Selon Maïlis Ruol, « le recouvrement devrait avoir le vent en poupe car les banques commencent à confier leurs créances à l'extérieur ». Si les compétences commerciales suffisent pour le recouvrement à l'amiable, des bac+3 à bac+5 en droit sont requis pour gérer les contentieux et développer un discours juridique. Les rémunérations oscillent de 1900 à 2 500 euros bruts, avec variable.La place de la voix du client dans les organisations est une autre tendance à suivre. Les entreprises qui deviennent plus client centric choisissent parfois de représenter cette fonction dans leurs organes de direction. Les frontières entre relation client, expérience client, opérations et marketing n'étant pas toujours extrêmement claires, le mouvement est encore loin d'être massif. Il dépend de la culture de l'entreprise comme de la composition plus ou moins large des organes de direction. Les fonctions de directeur de la relation client restant souvent assez opérationnelles, ils sont rarement représentés au Comex ou au Codir de l'entreprise, à la différence du directeur de l'expérience client (lire encadré), qui fait preuve d'une vision plus stratégique autour des attentes clients.


Devenue stratégique à tous les niveaux de l'entreprise, la fonction relation client continue de s'hybrider. De plus en plus de postes allient les métiers de la vente et de la supply chain comme le gestionnaire supply chain client.

4 Un enjeu d'attractivité

« La relation client est un métier d'avenir, mais son image n'est pas toujours très porteuse, ni valorisée. Les ventes sont davantage mises en avant que le back-office qui prend pourtant de plus en plus d'importance dans la qualité de service apportée au client. Avec le manque d'information, on recrute des candidats très expérimentés ou peu diplômés », note Julien Ridé. La fidélisation des profils en reconversion, arrivés de secteurs à l'arrêt pendant la crise (restauration, tourisme, hôtellerie...), pourrait aider à lutter contre la pénurie de talents : « Ces personnes se sont formées facilement car elles avaient acquis précédemment les qualités recherchées. Beaucoup ont découvert le métier et ont trouvé un confort dans leur travail. Elles ont toutes les compétences pour rejoindre les services clients intégrés de grandes entreprises ou prendre part à des missions très diverses chez les outsourceurs », assure Coralie de Sède.Pour attirer les candidats, les recruteurs n'hésitent plus à indiquer que le télétravail est possible. Certaines entreprises, plus rares, s'ouvrent parfois à une double localisation 100 % en télétravail dans une ville et en présentiel dans une autre.
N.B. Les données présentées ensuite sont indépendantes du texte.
Lemma host_path_spec buffer strict root cwd guest b1 b2 b3 dirfd :
  length buffer = 512%nat → root_ok root → cwd_ok cwd → Forall (λ c, c ≠ 0) guest →
  (length root + length cwd + length guest < 511)%nat → sint 32 dirfd = AT_FDCWD →
  head guest = Some SLASH ∨ is_relative (guest ++ 0 :: b3) = Ok true →
  ∃ X rest d g r1 r2,
    host_path_of buffer strict (root ++ 0 :: b1) (cwd ++ 0 :: b2) dirfd (guest ++ 0 :: b3) =
      Ok ((root ++ mjoin X) ++ 0 :: rest, d ++ 0 :: r1, g ++ 0 :: r2) ∧
    Forall component X ∧ Forall (λ c, c ≠ 0) d ∧ Forall (λ c, c ≠ 0) g ∧ (length d + length g < 511)%nat.
Proof.
  intros Hbuf Hroot Hcwd Hg Hlen Hfd Hcase. unfold host_path_of.
  destruct (canonicalize_spec guest b3 buffer Hg ltac:(lia) Hbuf) as (r1 & -> & _).
  cbn [mbind outcome_bind]. destruct (canonical_path_bounds guest Hg) as [Hgc Hgl].
  assert (Habs : ∃ abs : bool, is_relative (guest ++ 0 :: b3) = Ok (negb abs) ∧
    (if abs then head guest = Some SLASH else True)).
  { destruct Hcase as [Hh|Hr]; [exists true|by exists false]. split; [|done].
    destruct guest as [|c guest]; [done|]. injection Hh as ->. done. }
  destruct Habs as (abs & Hrel & Hh).
  destruct (guest_words guest cwd abs Hg Hcwd Hh) as (L & HL & HL1 & HL2).
  assert (∃ b, relative_dir strict dirfd (cwd ++ 0 :: b2) (guest ++ 0 :: b3) =
    Ok ((if abs then [] else cwd) ++ 0 :: b)) as (b & ->).
  { unfold relative_dir. rewrite Hrel, Hfd. destruct abs; cbn; by eexists. }
  cbn [mbind outcome_bind].
  assert (Hnz : Forall (λ c, c ≠ 0) (root ++ mjoin L))
    by (apply Forall_app; split; [apply Hroot|by apply slash_words_nonzero]).
  pose proof Hnz as Hnz'. rewrite <- HL, !Forall_app in Hnz'. destruct Hnz' as (Hn1 & Hn2 & Hn3).
  assert (Hdl : (length (if abs then [] else cwd) <= length cwd)%nat) by (destruct abs; simpl; lia).
  destruct (compose_spec buffer root (if abs then [] else cwd) (canonical_path guest) b1 b r1)
    as (rest & ptr & Hc); [done..|lia|]. unfold mbind, outcome_bind in Hc |- *.
  destruct (append_string buffer 0 (root ++ 0 :: b1)) as [[p1 q1]|]; [|done].
  destruct (append_string p1 q1 _) as [[p2 q2]|]; [|done]. rewrite Hc. cbn [mbind outcome_bind].
  rewrite HL. destruct (canonicalize_spec (root ++ mjoin L) rest buffer Hnz) as (r2 & -> & _);
    [rewrite <- HL, !length_app; lia|done|].
  rewrite canonical_under_root by done. eexists _, _, _, _, _, _. split; [done|].
  split; [by apply kept_components|]. split_and!; (done || lia).
Qed.

(** C33: confinement.  Let the root be canonical and absolute, the working directory
    one without "..", dirfd AT_FDCWD, and the guest path one that starts with a slash
    or counts as relative, with root, working directory and path together shorter than
    511 characters.  Then the path that [do_openat], [do_statx], [do_readlinkat] and
    [do_unlinkat] hand to the host is the root followed by proper components: none is
    "..", however many the guest path has.  Both conditions on the guest's arguments
    are needed: with another dirfd ([dirfd_escapes]) and with a path that starts with
    blanks ([blanks_escape]) the host path leaves the root. *)
Theorem host_path_confined buffer strict root cwd guest b1 b2 b3 dirfd :
  length buffer = 512%nat → root_ok root → cwd_ok cwd → Forall (λ c, c ≠ 0) guest →
  (length root + length cwd + length guest < 511)%nat → sint 32 dirfd = AT_FDCWD →
  head guest = Some SLASH ∨ is_relative (guest ++ 0 :: b3) = Ok true →
  ∃ X rest dir gc, host_path_of buffer strict (root ++ 0 :: b1) (cwd ++ 0 :: b2) dirfd (guest ++ 0 :: b3) =
      Ok ((root ++ mjoin X) ++ 0 :: rest, dir, gc) ∧ Forall component X.
Proof.
  intros. edestruct host_path_spec as (X & rest & d & g & r1 & r2 & Hrun & HX & _); [done..|].
  by exists X, rest, (d ++ 0 :: r1), (g ++ 0 :: r2).
Qed.

(** ** Examples *)
Definition string_of (o : outcome (list Z)) : option (list Z) :=
  match o with Ok l => Some (upto_nul l) | Err _ => None end.

Definition blank : list Z := replicate 512 0.

Definition host_string (dirfd : Z) (path : string) : option (list Z) :=
  match host_path_of blank false (cstring "/srv/root") (cstring "/") dirfd (cstring path) with
  | Ok (p, _, _) => Some (upto_nul p)
  | Err _ => None
  end.

Lemma canonicalize_path_name_correct_witness :
  ∃ rest, canonicalize_path_name blank (chars "/a/../b/./c//d" ++ 0 :: []) =
      Ok (canonical_path (chars "/a/../b/./c//d") ++ 0 :: rest) ∧
    Forall (λ c, c ≠ 0) (canonical_path (chars "/a/../b/./c//d")).
Proof.
  apply (canonicalize_path_name_correct (chars "/a/../b/./c//d") [] blank).
  - by apply (bool_decide_unpack _).
  - vm_compute. lia.
  - done.
Defined.

Example canonical_example : canonical_path (chars "/a/../b/./c//d") = chars "/b/c/d".
Proof. vm_compute. reflexivity. Qed.

Lemma host_path_confined_witness :
  ∃ X rest dir gc,
    host_path_of blank true (chars "/srv/root" ++ 0 :: []) (chars "/" ++ 0 :: []) 0xffffff9c
      (chars "../../etc/passwd" ++ 0 :: []) = Ok ((chars "/srv/root" ++ mjoin X) ++ 0 :: rest, dir, gc) ∧
    Forall component X.
Proof.
  apply (host_path_confined blank true (chars "/srv/root") (chars "/") (chars "../../etc/passwd")
    [] [] [] 0xffffff9c).
  - done.
  - split; [done|]. split; [by apply (bool_decide_unpack _)|].
    vm_compute. repeat constructor; try done; eexists; (split; [reflexivity|]); repeat constructor; done.
  - exists []. split; [done|]. split; constructor.
  - by apply (bool_decide_unpack _).
  - vm_compute. lia.
  - reflexivity.
  - right. reflexivity.
Defined.

(** Blanks in front of an absolute path are skipped by the test for a relative path
    but not by the canonicalization, so "  /" names a sibling of the root: a guest
    can open, create or delete it. *)
Theorem blanks_escape : host_string 0xffffff9c "  /" = Some (chars "/srv/root  ").
Proof. vm_compute. reflexivity. Qed.

(** With another [dirfd] than AT_FDCWD a relative path of [do_statx],
    [do_readlinkat] and [do_unlinkat] is glued to the root's name. *)
Theorem dirfd_escapes : host_string 3 "foo" = Some (chars "/srv/rootfoo").
Proof. vm_compute. reflexivity. Qed.

(** A first component of one character is taken for a slash and lost. *)
Theorem short_component_lost :
  string_of (canonicalize_path_name blank (cstring "a/b")) = Some (chars "/b").
Proof. vm_compute. reflexivity. Qed.

(** A path of 511 characters fits [MAX_PATH] with its NUL, but the NUL is copied with
    the last word and a second one is written behind the buffer. *)
Theorem canonicalize_overflows :
  canonicalize_path_name blank (SLASH :: replicate 510 97 ++ [0]) = Err EUndef.
Proof. vm_compute. reflexivity. Qed.

End Path.
(* ===== verification/SchedTask.v ===== *)
(** * The life of a task: clone, wait and exit

    Theorems about the calls of task.c on the records and lists of the tasks:
    what a clone creates, that an exited task never runs again, and that waiting
    for a child and the child's exit work together. *)
From S2P Require Import Prelude DList Sched SchedTrap.

Module SchedTask.
Import DList Sched SchedTrap.

(** ** What the tasks can call

    The calls of task.c and wait_queue.c as steps of the system.  The address
    of a new task is one no task has, as [aligned_alloc] promises. *)
Inductive kop :=
| k_transit (t : Z) (st : task_state)
| k_wake_up (t : Z)
| k_exit (t : Z)
| k_set_tid (t a : Z)
| k_clone (cur child vmm_stack child_stack flags ctid : Z) (cp : copies)
| k_wait4 (t pid_hint options : Z)
| k_wait4_resumed (t options ret : Z) (target : option Z)
| k_trap (cpu : Z).

Definition kstep (o : kop) (s : sys) : outcome sys :=
  match o with
  | k_transit t st => transit_state t st s
  | k_wake_up t => wake_up t s
  | k_exit t => do_exit t s
  | k_set_tid t a => '(_, s) ← call_set_tid_address t a s; Ok s
  | k_clone cur child vs cs flags ctid cp =>
      match tasks s !! child with
      | None => '(_, s) ← clone_task cur child vs cs flags ctid cp s; Ok s
      | Some _ => Err EUndef
      end
  | k_wait4 t pid_hint options => '(_, s) ← call_wait4 t pid_hint options s; Ok s
  | k_wait4_resumed t options ret target => '(_, s) ← call_wait4_resumed t options ret target s; Ok s
  | k_trap cpu => '(_, s) ← userspace_trap_handler cpu s; Ok s
  end.
(* ===== verification/Kernel.v ===== *)
(** * The tasks as a whole: main.c and every run from it

    [main] of main.c makes the first task and starts the idle task; from then on
    the task on the processor makes calls, its time runs out, or the idle task
    yields.  Theorems: [main] returns, and no run of possible events stops the
    emulator: no assertion of task.c, task_sched.c, vmm_sched.c or wait_queue.c
    fails, no list is followed into memory that was freed, and every task that has
    not exited is in exactly one place.  A clone is possible when what it copies can
    be copied and a thread gets a stack.  On such runs the scheduler is a round
    robin: a runnable task gets the processor after at most as many switches as
    tasks are before it. *)
From S2P Require Import Prelude DList Sched SchedTrap SchedTask.

Module Kernel.
Import DList Sched SchedTrap SchedTask.

(** ** main.c *)

(** The static variables before the constructors run. *)
Definition at_start : sys := mk_sys ∅ ∅ ∅ None 0 1.

(** The part of [application_sandbox_init] about tasks: the descriptor [t] is
    zeroed, [cpu_init] makes its hart, [misc_init] its ids; it is registered. *)
Definition application_task_init (t vmm_stack : Z) (s : sys) : outcome sys :=
  let s := allocate_virtual_machine_descriptor t s in
  s ← hart_init t vmm_stack s;
  let '(p, s) := new_pid s in
  x ← get_task s t;
  let 'mk_task st ns we ws wc cpu vs _ _ _ pa tid rc cv cf cs := x in
  let s := set_task s t (mk_task st ns we ws wc cpu vs p p p pa tid rc cv cf cs) in
  register_task t s.

Definition main (t vmm_stack : Z) : outcome sys :=
  let s := task_pre_init (sched_pre_init at_start) in
  s ← application_task_init t vmm_stack s;
  s ← transit_state t TASK_STATE_RUNNING s;
  s ← task_vmm_sched_init t s;
  s ← schedule_task t s;
  Ok (schedule_idle_task s).

(** ** The system between two calls *)

(** [inside] are the tasks that wait in the middle of [call_wait4]: its options,
    its result so far and the child it found. *)
Record kernel := mk_kernel {
  system : sys;
  inside : gmap Z (Z * Z * option Z)
}.

(** What happens next on the processor: the time of the task is over, or the idle
    task yields; or the task makes a call of task.c.  [cpu] is where the registers
    of a task that gives up the processor are saved. *)
Inductive event :=
| Yields (cpu : Z)
| Clones (child vmm_stack child_stack flags ctid : Z) (cp : copies)
| Exits (cpu : Z)
| Waits (pid_hint options cpu : Z)
| SetsTid (a : Z).

(** [yield_cpu]: the next task goes on, in the middle of [call_wait4] if that is
    where it yielded. *)
Definition switch (cpu : Z) (k : kernel) : outcome kernel :=
  '(_, s) ← userspace_trap_handler cpu (system k);
  match current s with
  | Some (TASK t) =>
      match inside k !! t with
      | Some (options, ret, target) =>
          '(_, s) ← call_wait4_resumed t options ret target s;
          Ok (mk_kernel s (delete t (inside k)))
      | None => Ok (mk_kernel s (inside k))
      end
  | _ => Ok (mk_kernel s (inside k))
  end.

Definition kernel_step (e : event) (k : kernel) : outcome kernel :=
  let s := system k in
  match current s, e with
  | Some _, Yields cpu => switch cpu k
  | Some (TASK t), Clones child vmm_stack child_stack flags ctid cp =>
      '(_, s) ← clone_task t child vmm_stack child_stack flags ctid cp s;
      Ok (mk_kernel s (inside k))
  | Some (TASK t), Exits cpu => s ← do_exit t s; switch cpu (mk_kernel s (inside k))
  | Some (TASK t), Waits pid_hint options cpu =>
      '(ret, target, yields, s) ← call_wait4 t pid_hint options s;
      if (yields : bool) then switch cpu (mk_kernel s (<[t := (options, ret, target)]> (inside k)))
      else '(_, s) ← call_wait4_resumed t options ret target s; Ok (mk_kernel s (inside k))
  | Some (TASK t), SetsTid a => '(_, s) ← call_set_tid_address t a s; Ok (mk_kernel s (inside k))
  | _, _ => Err EUndef
  end.

(** What an event may be: addresses are not null, the memory of a new task is
    unused, as the allocator promises, and its stack lies in the user half; the
    parts a clone does not share can be copied and a thread comes with a stack
    (a clone without these stops the emulator, [clone_correct]); the idle task only
    yields. *)
Definition possible (e : event) (k : kernel) : Prop :=
  match e with
  | Yields cpu => cpu ≠ 0
  | Clones child vs cs flags _ cp =>
      current (system k) ≠ Some IDLE ∧ tasks (system k) !! child = None ∧ 4096 <= vs < 2 ^ 63 ∧
      clonable flags cs cp
  | Exits cpu | Waits _ _ cpu => current (system k) ≠ Some IDLE ∧ cpu ≠ 0
  | SetsTid _ => current (system k) ≠ Some IDLE
  end.

Inductive reachable : kernel → Prop :=
| reach_main t vs s : 4096 <= vs < 2 ^ 63 → main t vs = Ok s → reachable (mk_kernel s ∅)
| reach_step e k k' : reachable k → possible e k → kernel_step e k = Ok k' → reachable k'.

(** ** The lists outside the scheduler

    [g] is the global list; [ws v] are the entries that wait for [v], [own t] those
    that [t] made, for the tasks [P] inside [call_wait4]. *)
Record waits (s : sys) (g : list Z) (own ws : Z → list Z) (P : Z → Prop) : Prop := {
  w_global : lrep (lists s) GLOBAL_TASK_LIST (VM_NODE <$> g);
  w_member : ∀ v, v ∈ g → is_Some (tasks s !! v);
  w_outside : ∀ v, is_Some (tasks s !! v) → v ∉ g → detached (lists s) (VM_NODE v);
  w_queue : ∀ v, is_Some (tasks s !! v) → lrep (lists s) (PIVOT v) (WAIT_LIST <$> ws v);
  w_own : ∀ t, P t → lrep (lists s) (BLOB_HEAD t) (BLOB_NODE <$> own t);
  w_blob : ∀ t b, P t → b ∈ own t → ∃ v, blobs s !! b = Some (mk_blob v t) ∧ is_Some (tasks s !! v) ∧ b ∈ ws v;
  w_entry : ∀ v b, b ∈ ws v → ∃ t, P t ∧ blobs s !! b = Some (mk_blob v t) ∧ b ∈ own t
}.
(** The inner loop of [process_cmds_tokens]: [ptr_token] and [lpm_counter_tmp]. *)
Fixpoint prefix_loop (n : nat) (idx : Z) (ptr_token : option (list Z)) (prefixs : list (option (list Z)))
    (argv : list (list Z)) : outcome (option (list Z) * Z) :=
  match n with
  | O => Ok (ptr_token, 0)
  | S n =>
      ptr_token ← ELEM prefixs idx;
      match ptr_token with
      | None => Ok (None, idx)
      | Some t =>
          if Z.of_nat (length argv) <=? idx then Ok (Some t, 0) else
          a ← ELEM argv idx;
          if bool_decide (t = a) then prefix_loop n (idx + 1) (Some t) prefixs argv else Ok (Some t, 0)
      end
  end.

Fixpoint items_loop (items : list cmd_registery_item) (item_found : option cmd_registery_item) (lpm_counter : Z)
    (argv : list (list Z)) : outcome (option cmd_registery_item * Z) :=
  match items with
  | [] => Ok (item_found, lpm_counter)
  | pitem :: items =>
      '(ptr_token, lpm_counter_tmp) ← prefix_loop (Z.to_nat MAX_CMD_TOKEN_PREFIX) 0 None (cmd_prefixs pitem) argv;
      if bool_decide (ptr_token = None) && (0 <? lpm_counter_tmp) && (lpm_counter <? lpm_counter_tmp)
      then items_loop items (Some pitem) lpm_counter_tmp argv
      else items_loop items item_found lpm_counter argv
  end.

Definition process_cmds_tokens (argv : list (list Z)) (g : guest) (w : view) : callres view :=
  checked (items_loop cmds_items None 0 argv) (λ '(item_found, lpm_counter),
  match item_found with
  | Some it => if 0 <? lpm_counter then run_command (snd it) (drop (Z.to_nat lpm_counter) argv) g w
               else action_continue g w
  | None => action_continue g w
  end).

(** [fgets] of up to [n] characters: the line and the rest of the input. *)
Fixpoint fgets (n : nat) (s : list Z) : list Z * list Z :=
  match n, s with
  | S n, c :: r => if c =? 10 then ([c], r) else let '(line, rest) := fgets n r in (c :: line, rest)
  | _, _ => ([], s)
  end.

(** The string up to the first newline. *)
Fixpoint strip_newline (s : list Z) : list Z :=
  match s with [] => [] | c :: r => if c =? 10 then [] else c :: strip_newline r end.

(** The copies of the tokens, from row [idx] on. *)
Fixpoint copy_tokens (idx : Z) (tokens : list (list Z)) (b : list Z) : outcome (list Z) :=
  match tokens with
  | [] => Ok b
  | t :: tokens =>
      let off := Z.to_nat (TOKEN_SIZE * idx) in
      if (off + length t + 1 <=? length b)%nat
      then copy_tokens (idx + 1) tokens (take off b ++ (t ++ [0]) ++ drop (off + length t + 1) b)
      else Err EUndef
  end.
Sur la symétrie des attentions et la marque employeur, la fonction relation client ou expérience client entend aussi s'inscrire dans son temps !

Même si les entreprises continuent d'investir massivement dans la transformation de leur approche client, ce secteur souffre d'un déficit d'attractivité.

5 [Témoignage]Damien Nuyttens, directeur de l'expérience client chez Edenred

6 La fonction relation client vous semble-t-elle mieux représentée qu'auparavant dans les organes de direction des entreprises ?

Les entreprises qui misent sur la transformation par l'expérience client créent des postes qui sont représentés au Comex ou au Codir. Le prisme est généralement plus large que la relation client. Ces fonctions couvrent l'expérience client avec la voix du client et souvent le volet opérations dans lequel on trouve le service clients. Dans des grosses PME, la fonction est parfois liée au marketing.

7 Que traduit votre présence au Codir France dans la stratégie d'Edenred ?

La culture d'entreprise d'Edenred est historiquement très commerciale. Après avoir beaucoup avancé sur la digitalisation, il fallait remettre la qualité de service au coeur du projet et à la hauteur de notre position de leader sur le marché du ticket-restaurant et de la carte-cadeau. La création d'un poste client au Codir France fait émerger la voix du client dans les organes de direction à côté du commerce tout puissant et du marketing, plus centré produits. En associant l'expérience client, le parcours client, l'amélioration continue et les opérations, l'entreprise doit devenir plus customer centric. Cela permet d'initier des projets qui n'étaient pas prioritaires par le passé, et de diffuser la culture client dans l'entreprise. L'an prochain, nous lançons
des customer days et un programme d'ambassadeurs.

8 Est-ce un élément d'attractivité pour les recrutements et la mobilité interne ?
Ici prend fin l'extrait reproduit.